【乳幼児期における親との食器共有について見解】
一般社団法人日本口腔衛生学会は令和5年8月31日、乳幼児期における親との食器共有について情報発信を行いました。以前から親から子どもへのう蝕病原性菌の感染を予防するために親とスプーンやコップなどの食器の共有を避けるようにとの情報が広がっていますが、口腔内細菌の垂直伝播を予防しようとすることが子どものう蝕レベルに影響を及ぼすということの科学的根拠は必ずしも強いものではないことがわかっています。昨今親の唾液からう蝕病原性菌が子どもに感染するリスクを高めるということが報道で触れられていることから、日本口腔衛生学会が見解を示した形となりました。当会においてはこのことについて平成25年に若栗真太郎先生(滋賀県南部健康福祉事務所(草津保健所)当時)をお招きし会員研修会が開催され、「正しく理解して、伝えたい!ミュータンス菌の垂直感染 〜食器の共用、口移しを防ぐことでう蝕は予防できるのか〜」と題し御講演いただいておりました。
(講演要旨)
講演では垂直感染予防に関する誤解を紐解くにあたり、19世紀に遡り1960年代Keysの研究から新生児の無菌的口腔にS.mutans「いつ」・「どこから」感染するかの研究が始まったことを示し、年代毎にう蝕が感染症であること、生活習慣病と捉えられるようになったきっかけの研究の一部を抜粋され、母子垂直感染研究を裏付ける研究を紹介された。
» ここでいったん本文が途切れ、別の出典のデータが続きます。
(* ===== verification/LsmtWrite.v ===== *)
(** * Writing an LSMT file

    The invariant [wf_file] of an open writable file and the effect of writes
    and discards on the disk it presents: a write changes exactly the bytes it
    covers, a discard makes exactly its range read as zeros, for the
    log-structured, the sparse and the hybrid layout.  In the hybrid layout
    this rests on physical sectors never being shared by two logical ones, so
    that an in-place write cannot reach another sector. *)

From S2P Require Import Prelude LsmtSegment LsmtFormat LsmtIndex LsmtLookup LsmtIo LsmtHelper.
From S2P Require Import LsmtFile LsmtRead LsmtLog.

(** ** The writable layer *)

(** The byte at position [i] of the sector a mapping of the upper layer locates. *)
Definition up_byte (data : list Z) (l : Loc) (i : Z) : Z :=
  if loc_zeroed l then 0
  else match loc_phys l with
       | Some ph => byte_at data (ph * ALIGNMENT + i)
       | None => 0
       end.

(** Where the sectors of the upper layer may be stored. *)
Definition placed (ft : LSMTFileType) (size x ph : Z) : Prop :=
  match ft with
  | SparseReadWrite => ph = x + HEADER_SIZE / ALIGNMENT
  | _ => HEADER_SIZE / ALIGNMENT ≤ ph ∧ (ph + 1) * ALIGNMENT ≤ size
  end.

Record upper_ok (ft : LSMTFileType) (tg : Z) (up : list SegmentMapping) (size : Z) : Prop := {
  uo_wf : wf_index up;
  uo_tag : ∀ x l, view up x = Some l → loc_tag l = tg;
  uo_data : ∀ x l, view up x = Some l → loc_zeroed l = false → is_Some (loc_phys l);
  uo_place : ∀ x l ph, view up x = Some l → loc_phys l = Some ph → placed ft size x ph;
  uo_inj : ft = HybridReadWrite → ∀ x y lx ly ph, view up x = Some lx → view up y = Some ly →
    loc_phys lx = Some ph → loc_phys ly = Some ph → x = y
}.
Lemma write_loop_ok fuel : ∀ f s n k data, (length data ≤ fuel)%nat → wf_file f → 0 ≤ k →
  has_room f (k + n) → 0 ≤ s → 0 ≤ n → s + n < 2 ^ 50 → zlen data = n * ALIGNMENT →
  ∃ f', write_loop fuel (max_io_size f) (s * ALIGNMENT) data f = (f', Ok tt)
    ∧ step_ok f f' s n (byte_at data) k.
Proof.
  induction fuel as [|fuel IH]; intros f s n k data Hfuel Hf Hk Hr Hs Hn He Hlen;
    (destruct (decide (data = [])) as [->|Hne];
      [change (zlen []) with 0 in Hlen; assert (n = 0) as -> by (unfold ALIGNMENT in *; lia);
       rewrite Z.add_0_r in Hr; exists f; split; [done|by apply step_refl]|]).
  { destruct data; [done|]. simpl in Hfuel. lia. }
  pose proof (wf_io f Hf) as Hio. set (n1 := Z.min n (max_io_size f / ALIGNMENT)).
  assert (0 < n) by (destruct data; [done|]; rewrite zlen_cons in Hlen; pose proof (zlen_nonneg data);
                     unfold ALIGNMENT in *; lia).
  assert (Z.min (zlen data) (max_io_size f) = n1 * ALIGNMENT) as E1
    by (unfold io_size_ok, n1, ALIGNMENT in *; dlia).
  assert (0 < n1 ≤ n ∧ n1 ≤ max_io_size f / ALIGNMENT) as [Hn1 Hn1']
    by (unfold io_size_ok, n1, ALIGNMENT in *; dlia).
  destruct (write_chunk_ok f s n1 (k + (n - n1)) (ztake (n1 * ALIGNMENT) data)) as (g & Eg & Hg);
    [done|lia|replace (k + (n - n1) + n1) with (k + n) by lia; done|done|lia|lia|..].
  { rewrite zlen_ztake; unfold ALIGNMENT in *; lia. }
  assert (max_io_size g = max_io_size f) as Eio by (destruct (so_ext _ _ _ _ _ _ Hg) as [ms []]; done).
  destruct (IH g (s + n1) (n - n1) k (zdrop (n1 * ALIGNMENT) data)) as (f' & Ef' & Hf').
  { pose proof (zlen_zdrop (n1 * ALIGNMENT) data). unfold zlen, ALIGNMENT in *. lia. }
  { apply (so_wf _ _ _ _ _ _ Hg). }
  { done. }
  { apply (so_room _ _ _ _ _ _ Hg). }
  1-3: lia.
  { rewrite zlen_zdrop; unfold ALIGNMENT in *; lia. }
  exists f'. split.
  - destruct data as [|x data]; [done|]. cbn [write_loop]. rewrite E1.
    erewrite bind_ok by exact Eg. rewrite <- Eio.
    replace (s * ALIGNMENT + n1 * ALIGNMENT) with ((s + n1) * ALIGNMENT) by lia. exact Ef'.
  - replace n with (n1 + (n - n1)) by lia. eapply step_trans; [..|exact Hg|exact Hf'| |]; [lia|lia|..].
    + intros p Hp. rewrite byte_at_ztake by lia. by bcases.
    + intros p Hp. rewrite byte_at_zdrop by (unfold ALIGNMENT in *; lia). done.
Qed.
それらの研究から「食器の共有とう蝕との関連なし」「食器の共有と口腔内のS.mutans量との関連なし」「食器の共有とS.mutans定着との関連あり」「食器の共有による齲蝕発生への影響あり」「キスの習慣とS.mutans定着との関連あり」と示唆された。そして「垂直感染予防行動とう蝕発生」の関係が明らかになっていない状況から『保護者の垂直感染予防行動と3歳児のう蝕との関連』が報告され「垂直感染予防行動とう蝕発生とは関連ない」と結論づけた。
確かにう蝕は母子間での垂直感染が原因の1つと考えるが、う蝕を防ぐにはS.mutans等のう蝕病原性菌量のコントロールと同様に、食生活等の生活習慣のコントロールが大切である。つまり、う蝕病原性菌や歯周病原性菌等による生物学的な要因だけではなく、食生活や口腔衛生習慣等の生活習慣や行動による要因を同時に考え、母親に生活の中で知恵を絞り、工夫してもらうことがより賢明であろう。